After migrating ISPConfig setup to new set of hosts, some e-mails to recipients started to bounce. With command Code: grep "status=bounced" /var/log/mail.log entries like the following slightly edited appear: Code: 2024-03-14T13:11:26.011411+02:00 posti postfix/smtp[548380]: 053193EC46: to=<[email protected]>, relay=gmail-smtp-in.l.google.com[2607:f8b0:4003:c24::1a]:25, delay=2, delays=0.38/0.03/0.98/0.66, dsn=5.7.25, status=bounced (host gmail-smtp-in.l.google.com[2607:f8b0:4003:c24::1a] said: 550-5.7.25 [theipv6address1] The IP address sending this message does not 550-5.7.25 have a PTR record setup, or the corresponding forward DNS entry does 550-5.7.25 not point to the sending IP. As a policy, Gmail does not accept 550-5.7.25 messages from IPs with missing PTR records. For more information, go 550-5.7.25 to 550-5.7.25 https://support.google.com/mail/answer/81126#ip-practices 550-5.7.25 To learn more about Gmail's sender policy, go to 550 5.7.25 https://support.google.com/mail/answer/81126. s1-20020a9d58c1000000b006e667879011si349994oth.183 - gsmtp (in reply to end of DATA command)) I could see some e-mails were sent to GMail, Outlook etc OK, but some bounced. Some thinking showed the OK mails were sent to IPv4 address, the failing ones got that bounce message and were sent to IPv6 address. This appeared because the new host had active IPv6, and postfix used it. If the recipient e-mail server has both IPv4 and IPv6 address, it is a coin toss to which the e-mail is sent. Google advertises both IPv4 and IPv6 address for e-mail servers: $ host gmail-smtp-in.l.google.com. gmail-smtp-in.l.google.com has address 64.233.164.26 gmail-smtp-in.l.google.com has IPv6 address 2a00:1450:4010:c07::1a When setting up this new system I did not realise postfix would now use IPv6, so I had not done proper configuration. The message bounces were fixed when I added AAAA record for the e-mail server FQDN to name service, and added the PTR record also for IPv6 address. I had done these for IPv4, of course, and now I learned I need to do them for IPv6 also. I verified this really fixed the bounce issue by sending several messages to GMail address where I can read the messages. Reading full headers or activating the "Delivery status notification" showed if message was sent with IPv4 or IPv6 (it was about half and have for each), and both were sent OK now. I could not figure out how to force sending only to IPv6 without messing up the production server e-mail setup.
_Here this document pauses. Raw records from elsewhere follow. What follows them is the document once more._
Example init_on_bench :
  __init__ (dev := bench 1000 0 1) props_master tt =
  Ok (booted props_master 5 tt).
Proof. vm_compute; reflexivity. Qed.

Lemma bench_outputs spu offset sign :
  outputs_never_fail (dev := bench spu offset sign).
Proof.
  split; [| split]; intros; simpl; [reflexivity | reflexivity |].
  eexists; reflexivity.
Qed.

Lemma panel_outputs : outputs_never_fail (dev := panel None).
Proof.
  split; [| split]; intros; simpl; [reflexivity | reflexivity |].
  eexists; reflexivity.
Qed.

(** C2: with the start-trigger-only flag set, a position-domain request
    of 20478 points does not fail: the one-entry table is uploaded. *)
Lemma ceiling_skipped_by_start_trigger_only :
  let s := snd (setStartTriggerOnly 1 true (booted props_master 5 tt)) in
  let out := SynchOne (dev := bench 1000 0 1) 1 [g_over] s in
  Initial g_over = Some 0%float /\
  MAX_ECAM_VALUES < Repeats g_over /\
  _start_trigger_only (ctrl s) = true /\
  fst out = Ok tt /\
  fst out <> Raise (RuntimeError msg_capacity) /\
  log (snd out) =
    [Connect "ipap"; TaurusAxis (Some "m1"); TaurusReadAttributes (Some "m1");
     SetEcamTable (Some 1) [0%float]].
Proof.
  vm_compute; repeat split; try reflexivity; discriminate.
Qed.
Lemma run_bind_requests {A B : Type} (p : prog A) (f : A -> prog B)
      (srv : server) :
  forall n,
    requests (run (bind p f) srv n)
    = (requests (run p srv n)
       ++ match result (run p srv n) with
          | inl a =>
              requests
                (run (f a) srv (n + List.length (requests (run p srv n))))
          | inr e => []
          end)%list.
Proof.
  induction p as [a|e|rq k IH|e k IH]; intros n; cbn [bind run result requests].
  - now rewrite Nat.add_0_r.
  - reflexivity.
  - rewrite IH. cbn [List.length app]. now rewrite Nat.add_succ_r.
  - apply IH.
Qed.

(** One request goes out, and the reply decides the value returned. *)
Lemma run_call_ollama (prompt : string) (srv : server) (n : nat) :
  result (run (call_ollama prompt) srv n)
  = inl (completion (srv n (ollama_request prompt)))
  /\ requests (run (call_ollama prompt) srv n) = [ollama_request prompt].
Proof.
  unfold call_ollama, requests_post.
  cbn [bind try_except run result requests].
  destruct (srv n (ollama_request prompt)) as [e|[st b]];
    cbn [bind try_except run result requests completion status_code body];
    [split; reflexivity|].
  unfold raise_for_status. cbn [status_code].
  destruct ((400 <=? st) && (st <? 600))%Z;
    cbn [bind try_except run result requests]; [split; reflexivity|].
  unfold response_json. cbn [body].
  destruct b as [[| | | | | |entries]|];
    cbn [bind try_except run result requests get_response];
    try (split; reflexivity).
  destruct (dict_get "response" entries);
    cbn [bind try_except run result requests]; split; reflexivity.
Qed.
(** X26. The declaration of a function without a name (an anonymous
    default export) throws, whatever its body: the text of the name is read
    where there is no name.  So does [transpile] on every compilation unit
    that holds such a declaration among its statements. *)
Theorem anonymous_function_declaration_throws p (body : option (list node)) st
    (before after : list node) :
  walk p (FunctionDeclaration None body) st = Throw TypeError
  /\ transpile typeChecker typeHelper memoryManager printfTranspiler SyntaxKindName
       predefinedHeaders
       (SourceFile (before ++ FunctionDeclaration None body :: after)%list)
     = Throw TypeError.
Proof.
  assert (H : forall q st', walk q (FunctionDeclaration None body) st' = Throw TypeError)
    by reflexivity.
  split; [apply H|].
  unfold transpile, translate.
  destruct (figureOutVariablesAndTypes typeHelper _ Emitter.empty) as [th0 e0].
  erewrite andThen_Throw; [reflexivity|].
  cbn [transpileNode]. apply forEach_throws. intros st'. apply H.
Qed.

End Coverage.

(** ** When the walker raises no exception *)

Section ThrowFree.
Import JsString.

Variables TH tsType : Type.
Variable typeChecker : TypeChecker tsType.
Variable typeHelper : TypeHelper TH tsType.
Variable memoryManager : MemoryManager TH.
Variable printfTranspiler : node -> Action TH.
Variable SyntaxKindName : SyntaxKind.t -> string.
Variable predefinedHeaders : Emitter.HeaderKey -> string.
Variable known : node -> bool.

Hypothesis printf_returns : forall n, returns (printfTranspiler n).
Hypothesis known_registered :
  forall th n, known n = true -> getVariableInfo typeHelper th n <> None.

Abbreviation walk :=
  (transpileNode typeChecker typeHelper memoryManager printfTranspiler SyntaxKindName).

Lemma returns_skip : returns (@skip TH).
Proof. intros st. now exists st. Qed.

Lemma returns_onEmitter f : returns (@onEmitter TH f).
Proof. intros st. eexists. reflexivity. Qed.

Lemma returns_addError e : returns (@addError TH e).
Proof. intros st. eexists. reflexivity. Qed.

Lemma returns_andThen (a b : Action TH) : returns a -> returns b -> returns (a ;; b).
Proof.
  intros Ha Hb st. unfold andThen. destruct (Ha st) as [st1 ->]. apply Hb.
Qed.

Lemma returns_withTypeHelper (k : TH -> Action TH) :
  (forall th, returns (k th)) -> returns (withTypeHelper k).
Proof. intros H st. apply H. Qed.

Lemma returns_forEach (A : Type) (f : A -> Action TH) (l : list A) :
  (forall x, In x l -> returns (f x)) -> returns (forEach f l).
Proof.
  induction l as [|x l IH]; intros H; cbn [forEach].
  - apply returns_skip.
  - apply returns_andThen; [apply H; now left | apply IH; intros y Hy; apply H; now right].
Qed.

Lemma returns_emitOperatorToken token : returns (emitOperatorToken (TH := TH) token).
Proof.
  intros st. unfold emitOperatorToken.
  destruct (convertOperatorToken token st) as [s st1]. eexists. reflexivity.
Qed.

Lemma returns_arrayLiteral (f : node -> Action TH) (varString : string) (l : list node) :
  (forall x, In x l -> returns (f x)) ->
  forall i, returns (transpileArrayLiteralAssignmentWith f varString i l).
Proof.
  induction l as [|x l IH]; intros H i; cbn [transpileArrayLiteralAssignmentWith].
  - apply returns_skip.
  - repeat apply returns_andThen; try apply returns_onEmitter;
      [apply H; now left | apply IH; intros y Hy; apply H; now right].
Qed.

Lemma returns_arguments (f : node -> Action TH) (l : list node) :
  (forall x, In x l -> returns (f x)) -> returns (transpileArgumentsWith f l).
Proof.
  induction l as [|x l IH]; intros H; cbn [transpileArgumentsWith].
  - apply returns_skip.
  - destruct l as [|y l].
    + apply H. now left.
    + repeat apply returns_andThen; try apply returns_onEmitter;
        [apply H; now left | apply IH; intros z Hz; apply H; now right].
Qed.

Lemma lastElement_cons (A : Type) (x y : A) (l : list A) :
  lastElement (x :: y :: l) = lastElement (y :: l).
Proof.
  unfold lastElement. cbn [length].
  replace (S (S (length l)) - 1) with (S (length l)) by lia.
  replace (S (length l) - 1) with (length l) by lia.
  reflexivity.
Qed.

Lemma lastElement_nonempty (A : Type) (x : A) (l : list A) :
  lastElement (x :: l) <> None.
Proof.
  revert x. induction l as [|y l IH]; intros x; [discriminate|].
  rewrite lastElement_cons. apply IH.
Qed.

Lemma returns_forDeclarations
    (walk' : option SyntaxKind.t -> node -> Action TH) (after : Action TH)
    (l : list node) :
  returns after ->
  (forall x, In x l -> returns (walk' (Some SyntaxKind.VariableDeclarationList) x)) ->
  lastIsDeclaration l = true ->
  forallb (throwFree known) l = true ->
  returns (transpileForDeclarationsWith typeHelper walk' after l).
Proof.
  intros Hafter. induction l as [|x l IH]; intros H Hlast Hall; [discriminate Hlast|].
  destruct l as [|y l].
  - cbn [transpileForDeclarationsWith].
    unfold lastIsDeclaration in Hlast. cbn in Hlast.
    destruct x; try discriminate Hlast.
    apply returns_withTypeHelper. intros th.
    cbn [forallb throwFree] in Hall. rewrite andb_true_r in Hall.
    apply andb_true_iff in Hall. destruct Hall as [Hk _].
    destruct (getVariableInfo typeHelper th (Identifier name)) as [info|] eqn:E;
      [|now elim (@known_registered th _ Hk)].
    destruct (requiresAllocation info);
      repeat apply returns_andThen; try apply returns_onEmitter; try exact Hafter;
      apply H; now left.
  - change (transpileForDeclarationsWith typeHelper walk' after (x :: y :: l))
      with (walk' (Some SyntaxKind.VariableDeclarationList) x ;;
            transpileForDeclarationsWith typeHelper walk' after (y :: l)).
    apply returns_andThen; [apply H; now left|].
    apply IH.
    + intros z Hz. apply H. now right.
    + unfold lastIsDeclaration in *. now rewrite lastElement_cons in Hlast.
    + cbn [forallb] in Hall |- *. apply andb_true_iff in Hall. apply Hall.
Qed.
(** * The tool-calling loop of [skillset_scripts/test-openai.py] and the
      error classes of [test_scripts/tansive_client/exceptions.py]

    - [Py]: the data of the script.  A Python [str] is a sequence of code
      points; [json.loads] and [json.dumps], the two library calls of the
      script, are written out as CPython's [json] package behaves on the
      values the script passes to them.
    - [Script]: [main] of [test-openai.py] as a machine whose control points
      are the head of the [while True] loop and the [for] loop over the tool
      calls, with the message list and the effects (completion requests,
      prints, [json.loads] calls, appends) in the state.
    - [Exceptions]: the classes of [exceptions.py].
    - [Invoker]: the invoker of [tansive_client/client.py], a module that
      [__init__.py] imports and that is not among the sources.
    - [Stubs]: endpoints, tool calls and surfaces to run the definitions on.

    The properties follow the definitions: the fuel of the decoder, the
    machine, the exception classes, the invoker. *)

From Stdlib Require Import String Ascii.
From Stdlib Require Import List NArith ZArith Bool Arith Lia.
Import ListNotations.

Set Implicit Arguments.

(* ================================================================== *)
(** ** Python strings and the [json] calls of the script *)
(* ================================================================== *)

Module Py.

Local Open Scope N_scope.

(** A [str] is a sequence of Unicode code points. *)
Definition str := list N.

(** An ASCII literal. *)
Definition lit (s : string) : str :=
  map N_of_ascii (list_ascii_of_string s).
Arguments lit s%_string.

Definition dquote : N := 34.
Definition backslash : N := 92.
Definition newline : N := 10.

(** [quoted s] is the literal [s] between double quotes. *)
Definition quoted (s : string) : str := dquote :: lit s ++ [dquote].
Arguments quoted s%_string.
Lemma compare_not_Gt_trans (a : string) : forall b c,
  String.compare a b <> Gt -> String.compare b c <> Gt ->
  String.compare a c <> Gt.
Proof.
  induction a as [|x a IH]; intros b c Hab Hbc.
  - destruct c; discriminate.
  - destruct b as [|y b]; [now destruct Hab|].
    destruct c as [|z c]; [now destruct Hbc|].
    cbn [String.compare] in *. unfold Ascii.compare in *.
    destruct (N.compare_spec (N_of_ascii x) (N_of_ascii y)) as [Exy|Lxy|Gxy];
      [| |now destruct Hab];
      destruct (N.compare_spec (N_of_ascii y) (N_of_ascii z))
        as [Eyz|Lyz|Gyz]; try (now destruct Hbc);
      destruct (N.compare_spec (N_of_ascii x) (N_of_ascii z))
        as [Exz|Lxz|Gxz]; try discriminate; try lia.
    now apply (IH b c).
Qed.

Lemma text_ltb_false_iff a b :
  text_ltb a b = false <-> String.compare b a <> Gt.
Proof.
  unfold text_ltb, String.ltb. rewrite (String.compare_antisym b a).
  destruct (String.compare a b); cbn; split; congruence.
Qed.

Lemma text_ltb_irrefl s : text_ltb s s = false.
Proof.
  apply text_ltb_false_iff. pose proof (String.compare_antisym s s) as H.
  destruct (String.compare s s); cbn in H; congruence.
Qed.

Lemma text_max_upper a b :
  text_ltb (text_max a b) a = false /\ text_ltb (text_max a b) b = false.
Proof.
  unfold text_max. destruct (text_ltb a b) eqn:E.
  - split; apply text_ltb_false_iff.
    + unfold text_ltb, String.ltb in E.
      destruct (String.compare a b); congruence.
    + pose proof (String.compare_antisym b b) as H.
      destruct (String.compare b b); cbn in H; congruence.
  - split; [|exact E]. apply text_ltb_false_iff.
    pose proof (String.compare_antisym a a) as H.
    destruct (String.compare a a); cbn in H; congruence.
Qed.

Lemma order_by_desc_limit_1_greatest (l : list string) : forall acc,
  match fold_left (fun acc s => match acc with
                                | None => Some s
                                | Some m => Some (text_max m s)
                                end) l acc with
  | None => l = [] /\ acc = None
  | Some m =>
      (In m l \/ acc = Some m)
      /\ (forall s, In s l \/ acc = Some s -> text_ltb m s = false)
  end.
Proof.
  induction l as [|x l IH]; intros acc.
  - cbn. destruct acc as [m|]; [|now split].
    split; [now right|]. intros s [Hs|Hs]; [destruct Hs|].
    injection Hs as ->. apply text_ltb_irrefl.
  - cbn [fold_left].
    specialize (IH (match acc with
                    | Some m => Some (text_max m x)
                    | None => Some x
                    end)).
    destruct (fold_left _ l _) as [m|]; [|destruct IH as [_ H]; now destruct acc].
    destruct IH as [Hin Hmax]. split.
    + destruct Hin as [Hin|Hacc]; [left; now right|].
      destruct acc as [a|]; injection Hacc as <-; [|left; now left].
      unfold text_max. destruct (text_ltb a x); [left; now left | now right].
    + intros s Hs.
      assert (Hstep : exists t, (match acc with
                                 | Some m => Some (text_max m x)
                                 | None => Some x
                                 end) = Some t
                                /\ (In s l \/ text_ltb t s = false)).
      { destruct Hs as [[<- | Hs] | ->].
        - destruct acc as [a|]; eexists; (split; [reflexivity|]); right.
          + apply text_max_upper.
          + apply text_ltb_irrefl.
        - destruct acc as [a|]; eexists; (split; [reflexivity|]); now left.
        - eexists. split; [reflexivity|]. right. apply text_max_upper. }
      destruct Hstep as (t & Ht & [Hs'|Hts]); [apply Hmax; now left|].
      pose proof (Hmax t (or_intror Ht)) as Hmt.
      apply text_ltb_false_iff. apply text_ltb_false_iff in Hmt, Hts.
      now apply (compare_not_Gt_trans s t m).
Qed.
(** * Tenant-scoped retrieval and blind polling: a shallow embedding

    The Python services of the backend (app/services/courage,
    app/services/memory, app/services/ghostwriter) are rendered as Rocq
    functions over explicit database states.  A SQLAlchemy session is a
    record of tables (lists of rows); an [async def] that may raise returns
    a [result]; [datetime.utcnow()] is an explicit argument. *)

From Stdlib Require Import List ZArith QArith Qabs String Ascii Bool Lia.
From Stdlib Require Import Permutation Sorted.
Import ListNotations.

Local Open Scope string_scope.
Local Open Scope Z_scope.

(** ** Common vocabulary *)

(** [uuid.UUID] values and naive UTC datetimes are opaque ordered keys. *)
Definition UUID := Z.
Definition datetime := Z.

(** The exceptions the services raise or let through. *)
Inductive exn : Type :=
| ValueError (msg : string)
| MultipleResultsFound
| KeyError (key : Z)
| AttributeError (msg : string)
| DBAPIError (msg : string)
| ProviderError (msg : string).

Inductive result (A : Type) : Type :=
| Ok (a : A)
| Raise (e : exn).

Arguments Ok {A} a.
Arguments Raise {A} e.

Definition bind {A B : Type} (r : result A) (k : A -> result B) : result B :=
  match r with
  | Ok a => k a
  | Raise e => Raise e
  end.

Notation "x <- r ;; k" := (bind r (fun x => k))
  (at level 61, r at next level, right associativity).

(** Python truthiness of [Optional[str]] and of lists. *)
Definition truthy_str (s : option string) : bool :=
  match s with
  | Some (String _ _) => true
  | _ => false
  end.

Definition nonempty {A : Type} (l : list A) : bool :=
  match l with
  | [] => false
  | _ :: _ => true
  end.

Definition sum (l : list Z) : Z := fold_right Z.add 0 l.

(** Python's [max]/[min] of a non-empty list; the default is only used for
    the guarded empty case. *)
Definition max (l : list Z) : Z :=
  match l with
  | [] => 0
  | x :: t => fold_left Z.max t x
  end.

Definition min (l : list Z) : Z :=
  match l with
  | [] => 0
  | x :: t => fold_left Z.min t x
  end.

Definition len {A : Type} (l : list A) : Z := Z.of_nat (List.length l).

(** [Result.scalar_one_or_none()]. *)
Definition scalar_one_or_none {A : Type} (rows : list A) : result (option A) :=
  match rows with
  | [] => Ok None
  | [r] => Ok (Some r)
  | _ :: _ :: _ => Raise MultipleResultsFound
  end.

(** ** app/models: the rows the services read and write *)

Record User : Type := mkUser {
  user_pk : UUID;
  full_name : string
}.

Inductive DealStage : Type :=
| INBOUND | SCREENING | FIRST_MEETING | DEEP_DIVE | IC_REVIEW
| TERM_SHEET_STAGE | DUE_DILIGENCE | CLOSED | PASSED.

Definition is_passed (s : option DealStage) : bool :=
  match s with
  | Some PASSED => true
  | _ => false
  end.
The problem is that your IPv6 address seems to lack a PTR record. You must have a PTR record for your IPv4 address and also have a second one for your IPv6 address.
The problem was missing both AAAA record and PTR (reverse DNS) for the IPv6 address. I had forgotten to deal with IPv6 completely when setting up this new server. Kudos to ISPConfig, it set up IPv6 correctly even though I did not even know it needed setting up. Now I have server with IPv6, no longer in the dark ages of IPv4 only.